Assemblyman Anthony Portantino on Wednesday demanded that the California Department of Transportation stop all work on a proposed extension of the Long Beach (710) Freeway, citing a recent state audit that has fueled mistrust in the agency.
The scathing audit released last week pointed to the mismanagement of nearly 500 homes Caltrans acquired decades ago along the expected right-of-way. Portantino (D-La Cañada Flintridge) cited the findings in contending that planning for a tunnel extending the 710 from its Alhambra terminus to Pasadena has been “tainted and biased.”
“The recent state audit highlighted the complete lack of trust that I have for the folks shepherding the 710 corridor and this historically massive project,” Portantino said in a statement. “If these folks can't be trusted to fix a roof, how can we trust them to build a $15-billion tunnel.”

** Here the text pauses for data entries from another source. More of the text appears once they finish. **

Lemma iteration_raises_in_four_ways_witness :
  (let w := Examples.fresh in
   (IndexError = AttributeError /\
    exists to, lies_along (L := Reference.library) Examples.gated
                 (Walker.get_position w) to) \/
   ((IndexError = ValueError \/ IndexError = OverflowError) /\
    Walker.get_next_move (L := Reference.library) w
      (Simulation.next_draw Examples.right) = Raise IndexError) \/
   (IndexError = IndexError /\
    (length (Walker.get_path w) < 2)%nat /\
    (Walker.get_path w <> [] ->
     exists to ty p,
       Plane.check_intersection (L := Reference.library) Examples.gated
         (Walker.get_position w) to
       = Ok (Plane.Tagged ty (Plane.APortal p))))) /\
  (let w := heavy in
   (OverflowError = AttributeError /\
    exists to, lies_along (L := Reference.library) Plane.empty
                 (Walker.get_position w) to) \/
   ((OverflowError = ValueError \/ OverflowError = OverflowError) /\
    Walker.get_next_move (L := Reference.library) w
      (Simulation.next_draw Examples.right) = Raise OverflowError) \/
   (OverflowError = IndexError /\
    (length (Walker.get_path w) < 2)%nat /\
    (Walker.get_path w <> [] ->
     exists to ty p,
       Plane.check_intersection (L := Reference.library) Plane.empty
         (Walker.get_position w) to
       = Ok (Plane.Tagged ty (Plane.APortal p))))).
Proof.
  split.
  - apply (iteration_raises_in_four_ways Reference.library
             (Examples.args 1 1 Examples.gated) Examples.gated 0 0 Examples.right
             (Simulation.new_locals Examples.fresh) Simulation.no_totals IndexError).
    + intros l' R. vm_compute in R. injection R as <-. vm_compute. reflexivity.
    + vm_compute. reflexivity.
  - apply (iteration_raises_in_four_ways Reference.library
             (Examples.args 1 1 Plane.empty) Plane.empty 0 0 Examples.right
             (Simulation.new_locals heavy) Simulation.no_totals OverflowError).
    + intros l' R. vm_compute in R. discriminate R.
    + vm_compute. reflexivity.
Defined.

(** * Further properties of the session *)

Definition run_index (e : Simulation.run_entry) : nat := fst (fst e).
Definition run_record (e : Simulation.run_entry) : Simulation.run_stats := snd (fst e).
Definition unsuccessful_of (e : Simulation.run_entry) : nat :=
  Simulation.number_of_unsuccessful_moves (run_record e).

Section Session.
Context {L : Library}.
Variables (args : Simulation.Namespace) (pl : Plane.t).
Lemma assign_random_lookup (draws : list Z) (ts : list tile) (q : nat) (u : tile) :
  ts !! q = Some u ->
  exists r, assign_random draws ts !! q =
            Some (Tile (val_right u) (val_bottom u) (val_left u) (val_top u) (mask u) r).
Proof.
  revert draws q. induction ts as [|t ts IH]; intros draws q Hq.
  - rewrite lookup_nil in Hq. discriminate.
  - destruct draws as [|r draws].
    + exists (random u). cbn [assign_random]. rewrite Hq. now destruct u.
    + destruct q as [|q]; cbn [assign_random].
      * injection Hq as <-. now exists r.
      * now apply IH.
Qed.

Lemma lookups_at_randomize (draws : list Z) (s : tileArrayLookup) (k : Z) :
  lookups_at (randomize draws s) k =
  std_sort (fun p q => sortTilesByRandom (tile_of (randomize draws s) p)
                                         (tile_of (randomize draws s) q))
           (lookups_at s k).
Proof.
  unfold lookups_at, randomize, randomize_arrays. cbn [arrays tiles_].
  rewrite lookup_fmap. destruct (arrays s !! k); reflexivity.
Qed.

(** After [randomize()] every array is in non-decreasing order of the
    random values of its tiles, and holds the pointers it held. *)
Lemma randomize_sorted (draws : list Z) (s : tileArrayLookup) (k : Z) :
  StronglySorted
    (fun t t' => random (tile_of (randomize draws s) t) <=
                 random (tile_of (randomize draws s) t'))
    (lookups_at (randomize draws s) k).
Proof.
  rewrite lookups_at_randomize.
  eapply sorted_impl.
  2:{ apply std_sort_sorted.
      - intros x y. unfold sortTilesByRandom. rewrite Z.ltb_lt, Z.ltb_ge. lia.
      - intros x y z. unfold sortTilesByRandom. rewrite !Z.ltb_ge. lia. }
  intros x y. cbv beta. unfold sortTilesByRandom. rewrite Z.ltb_ge. lia.
Qed.

Lemma randomize_perm (draws : list Z) (s : tileArrayLookup) (k : Z) :
  lookups_at (randomize draws s) k ≡ₚ lookups_at s k.
Proof. rewrite lookups_at_randomize. apply std_sort_perm. Qed.

Lemma store_inv_randomize (L : layout) (draws : list Z) (s : tileArrayLookup) :
  store_inv L s -> store_inv L (randomize draws s).
Proof.
  intros Hs k q Hq. rewrite randomize_perm in Hq.
  destruct (Hs k q Hq) as (u & Hu & Hwf & Hkey).
  destruct (assign_random_lookup draws _ _ _ Hu) as (r & Hr).
  eexists. split; [exact Hr|]. split; [exact Hwf|exact Hkey].
Qed.

(** ** Boards that cover all the pieces *)






Section UnionFacts.
Variable lookups : tileArrayLookup.

Local Abbreviation tmask q := (mask (tile_of lookups q)).
Lemma isZero_false (q : Q) : ~ q == 0 -> isZero q = false.
Proof.
  intro N. unfold isZero. destruct (Qeq_bool q 0) eqn:E; [|reflexivity].
  apply Qeq_bool_iff in E. contradiction.
Qed.

Lemma isZero_true (q : Q) : q == 0 -> isZero q = true.
Proof. intro E. unfold isZero. apply Qeq_bool_iff. exact E. Qed.

(** Below a quotient by a positive number. *)
Lemma Qlt_div_iff (r x h : Q) : 0 < h -> (r < x / h <-> r * h < x).
Proof.
  intro Hh. split; intro H.
  - apply (Qmult_lt_r _ _ h Hh) in H.
    assert (E : x / h * h == x) by (field; lra).
    rewrite E in H. exact H.
  - apply Qlt_shift_div_l; assumption.
Qed.

(** ** The busy decision *)

(** With [currentLag] at zero no draw is below [pctToBlock], whatever the
    high-water mark holds. *)
Lemma toobusy_idle (random : Q) (s : state) :
  currentLag s = ofZ 0 -> 0 <= random -> toobusy random s = false.
Proof.
  intros Hc Hr. unfold toobusy. rewrite Hc.
  destruct (highWater s) as [| | |h]; try reflexivity.
  cbn [ofZ sub neg add div].
  destruct (isZero h) eqn:Z.
  - unfold signedInf. rewrite isZero_true; [reflexivity|].
    apply Qeq_bool_iff in Z. change (inject_Z 0) with 0. lra.
  - cbn [ltb]. apply Qltb_ge.
    assert (N : ~ h == 0) by (apply Qeq_bool_neq; exact Z).
    assert (E : (inject_Z 0 + - h) / h == - (1)).
    { change (inject_Z 0) with 0. field. exact N. }
    rewrite E. lra.
Qed.
(** * Order numbering, order creation and receipt printing of the
      self-service ordering kiosk.

    A shallow embedding of
    - [services/orderFoodService.js]: [generateOrderNumber] and [createOrder];
    - the printer service: [printText], [openPort], [closePort],
      [queryPrinterStatus] and [printOrderReceipt] with its local helpers
      [truncateText], [getDisplayWidth], [leftAlign], [centerAlign],
      [rightAlign], [buildTableRow].

    Asynchronous functions run to completion one after the other (the server
    is a single event loop), so an [async] function is a state transformer
    that either returns a value or throws. *)

From Stdlib Require Import ZArith Lia Ascii.
From Stdlib Require QArith_base.
From stdpp Require Import base option list gmap strings.

Local Open Scope Z_scope.

(** ** JavaScript values and string primitives used by the order service *)

Module JS.

(** A JavaScript number as the order service uses it: an integer, or [NaN].
    The embedding is exact on the safe integers (below 2^53 in absolute
    value), where JavaScript arithmetic and [String] agree with [Z]. *)
Inductive num := NaN | Num (z : Z).

(** The scalars a settings value decodes to. The settings read by the code
    below hold JSON-encoded scalars; numbers are integers, arrays and
    objects do not occur. *)
Inductive jsval :=
| JNull
| JBool (b : bool)
| JNum (z : Z)
| JStr (s : string).

(** The text of a settings row, up to what [JSON.parse] makes of it:
    [Malformed] stands for every text on which [JSON.parse] throws, [Json v]
    for a text that decodes to the scalar [v]. *)
Inductive text := Malformed | Json (v : jsval).

Definition JSON_parse (t : text) : option jsval :=
  match t with Malformed => None | Json v => Some v end.

Definition JSON_stringify (v : jsval) : text := Json v.

Definition digit_char (d : Z) : ascii := ascii_of_nat (48 + Z.to_nat d).

Fixpoint digits_fuel (fuel : nat) (n : Z) (acc : string) : string :=
  match fuel with
  | O => acc
  | S fuel' =>
      let acc' := String (digit_char (n mod 10)) acc in
      if n <? 10 then acc' else digits_fuel fuel' (n / 10) acc'
  end.

(** Decimal digits of a natural number. *)
Definition digits (n : Z) : string :=
  digits_fuel (S (Z.to_nat (Z.log2 n))) n "".

(** [String(n)] for an integer-valued number. *)
Definition String_Z (n : Z) : string :=
  if n <? 0 then String "-" (digits (- n)) else digits n.

Definition String_num (n : num) : string :=
  match n with NaN => "NaN" | Num z => String_Z z end.

Definition is_digit (c : ascii) : bool :=
  let n := nat_of_ascii c in (48 <=? n)%nat && (n <=? 57)%nat.

Fixpoint all_digits (s : string) : bool :=
  match s with
  | EmptyString => true
  | String c s' => is_digit c && all_digits s'
  end.
Lemma send_file_shape cfg env fuel :
  forall file_path caption part_number total_parts w evs w' out,
  send_file cfg env fuel file_path caption part_number total_parts w = (evs, w', out) ->
  fs w' = fs w
  /\ (forall rq rp, Api rq rp ∈ evs ->
        may_request cfg env w file_path caption part_number total_parts rq)
  /\ match out with
     | Ret true =>
         error_messages w' = delete file_path (error_messages w)
         /\ text_messages evs = []
     | Ret false =>
         exists pre notice,
           evs = pre ++ [Api (SendMessage (CHAT_ID cfg) (error_notice file_path))
                           (Ok notice)]
           /\ error_messages w' = <[file_path := id notice]> (error_messages w)
     | Raise (TelegramErr e) =>
         exists pre,
           evs = pre ++ [Api (SendMessage (CHAT_ID cfg) (error_notice file_path))
                           (Fails e)]
           /\ error_messages w' = error_messages w
     | Raise exc =>
         exc = FileNotFoundError file_path /\ evs = [] /\ w' = w
         /\ fs w !! file_path = None
     | Diverge =>
         length (sleeps evs) = fuel /\ length (send_requests evs) = fuel
     end.
Proof.
  induction fuel as [| fuel IH];
    intros file_path caption part_number total_parts w evs w' out Hrun.
  { injection Hrun as <- <- <-. split; [reflexivity |].
    split; [intros rq rp Hin; in_trace | tauto]. }
  simpl in Hrun. minv Hrun.
  - destruct (send_file_try_shape _ _ _ _ _ _ _ _ _ _ Hm)
      as (Hf & Hmay & [Hs Ht] & Hout).
    destruct e as [te | path | | msg].
    2:{ destruct Hout as (Hexc & -> & -> & Hnone). minv Hh.
        split; [reflexivity |]. split; [intros rq rp Hin; in_trace | tauto]. }
    2:{ destruct Hout as (Hexc & _). discriminate. }
    2:{ destruct Hout as (Hexc & _). discriminate. }
    destruct Hout as (He & content & Hfile & Hreq).
    destruct (is_flood_control te).
    + minv Hh; [| discriminate Hm0 | discriminate Hm0].
      unfold sleep in Hm0. minv Hm0.
      destruct (IH _ _ _ _ _ _ _ _ Hk) as (Hf2 & Hmay2 & Hout2).
      split; [congruence |].
      split.
      { intros rq rp Hin. in_trace; [now apply (Hmay rq rp) | discriminate |].
        eapply may_request_same; [exact Hf | exact He |]. now apply (Hmay2 rq rp). }
      destruct out as [[|] | [te2 | path | | msg] |].
      * destruct Hout2 as [Herr Htext]. rewrite Herr, He. split; [reflexivity |].
        rewrite text_messages_app, Ht. exact Htext.
      * destruct Hout2 as (pre & notice & -> & Herr).
        exists (evs0 ++ Sleep (retry_after te) :: pre), notice.
        split; [now rewrite <- !app_assoc | now rewrite Herr, He].
      * destruct Hout2 as (pre & -> & Herr).
        exists (evs0 ++ Sleep (retry_after te) :: pre).
        split; [now rewrite <- !app_assoc | now rewrite Herr, He].
      * destruct Hout2 as (_ & _ & -> & Hnone). congruence.
      * destruct Hout2 as (Hexc & _). discriminate.
      * destruct Hout2 as (Hexc & _). discriminate.
      * destruct Hout2 as (Hsl & Hrq).
        rewrite sleeps_app, send_requests_app, Hs, Hreq. simpl.
        now rewrite Hsl, Hrq.
    + unfold report_send_error, bind, api, modify, ret in Hh. simpl in Hh.
      destruct (reply env send_message (calls w0 send_message)) as [notice | e2];
        injection Hh as <- <- <-; simpl.
      * split; [exact Hf |].
        split; [intros rq rp Hin; in_trace;
                [now apply (Hmay rq rp) | injection Hin as -> _; simpl; tauto] |].
        exists evs0, notice. split; [reflexivity | now rewrite He].
      * split; [exact Hf |].
        split; [intros rq rp Hin; in_trace;
                [now apply (Hmay rq rp) | injection Hin as -> _; simpl; tauto] |].
        exists evs0. split; [reflexivity | exact He].
  - destruct (send_file_try_shape _ _ _ _ _ _ _ _ _ _ Hm)
      as (Hf & Hmay & [Hs Ht] & Hout).
    destruct Hout as (-> & Herr & _). auto.
  - destruct (send_file_try_shape _ _ _ _ _ _ _ _ _ _ Hm) as (_ & _ & _ & []).
Qed.
(** * FOIS locomotive tracker: reconciliation route and tracking session

    A shallow embedding of
    - [app/api/track-loco/route.ts]: the [POST] handler that fetches the
      live FOIS telemetry, compares it with the stored trail, persists
      the point when the locomotive moved, and answers with a snapshot;
    - [models/LocoData.ts]: the stored document;
    - [app/page.tsx]: the client component that polls the route;
    - [components/TrackingMap.tsx]: the map that draws a snapshot.

    JavaScript values are modelled as the engine has them: strings are
    sequences of UTF-16 code units, numbers are IEEE 754 binary64 values
    (the executable specification [SpecFloat] of the standard library,
    at precision 53 and maximal exponent 1024), promises that reject and
    statements that throw are an exception in a small state-and-error
    monad, and the asynchronous client is a transition system whose steps
    are the macrotasks of the event loop. *)

From Stdlib Require Import String Ascii DecimalString.
From Stdlib Require Import ZArith NArith List Bool Lia SpecFloat.
From Stdlib Require Import Sorted Permutation.
Import ListNotations.

Set Implicit Arguments.
Open Scope bool_scope.

(* ===================================================================== *)
(** * JavaScript values                                                   *)
(* ===================================================================== *)

Module JS.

His statement came as a group of activists known as the “freeway fighters” called for a criminal probe of Caltrans' management of the homes.
“I'm calling for the [state] attorney general, Kamala Harris, to use this audit to bring criminal sanctions,” said Don Justin Jones, a member of the group.
Caltrans officials did not immediately respond to a request for comment, but after the audit was released last week, they pledged to take steps to improve oversight of the properties.
Meanwhile, other lawmakers are pushing Caltrans to sell the properties as soon as it can and use the money on transportation projects favored by local cities.
On Wednesday, state Sen. Carol Liu (D-La Cañada Flintridge) and Assemblyman Mike Gatto (D-Silver Lake) announced that they've amended a bill that would speed up the sale of Caltrans-owned homes not needed for a new connector. The amendment calls for 25% of home-sale proceeds to go to build sound walls along the 210 Freeway, where opposition to the 710 extension is strong.
The measure, Gatto said in a statement, “is a creative way to turn a negative, the 710 extension, into a positive: relief along the nearby 210 corridor.”
FOR THE RECORD: An earlier version of this article mistakenly suggested Assemblyman Mike Gatto and state Sen. Carol Liu favor an extension of the 710 to the Foothill (210) Freeway. They oppose an extension.
The proposed tunnel extending the 710 Freeway is one of several alternatives the Los Angeles County Metropolitan Transportation Authority is studying to ease congestion in the so-called 710 gap. Officials for the agency have said that they do not yet know what the cost would be for the 4.5-mile tunnel.
The study is slated to wrap up in 2014, with a draft report expected in 2013.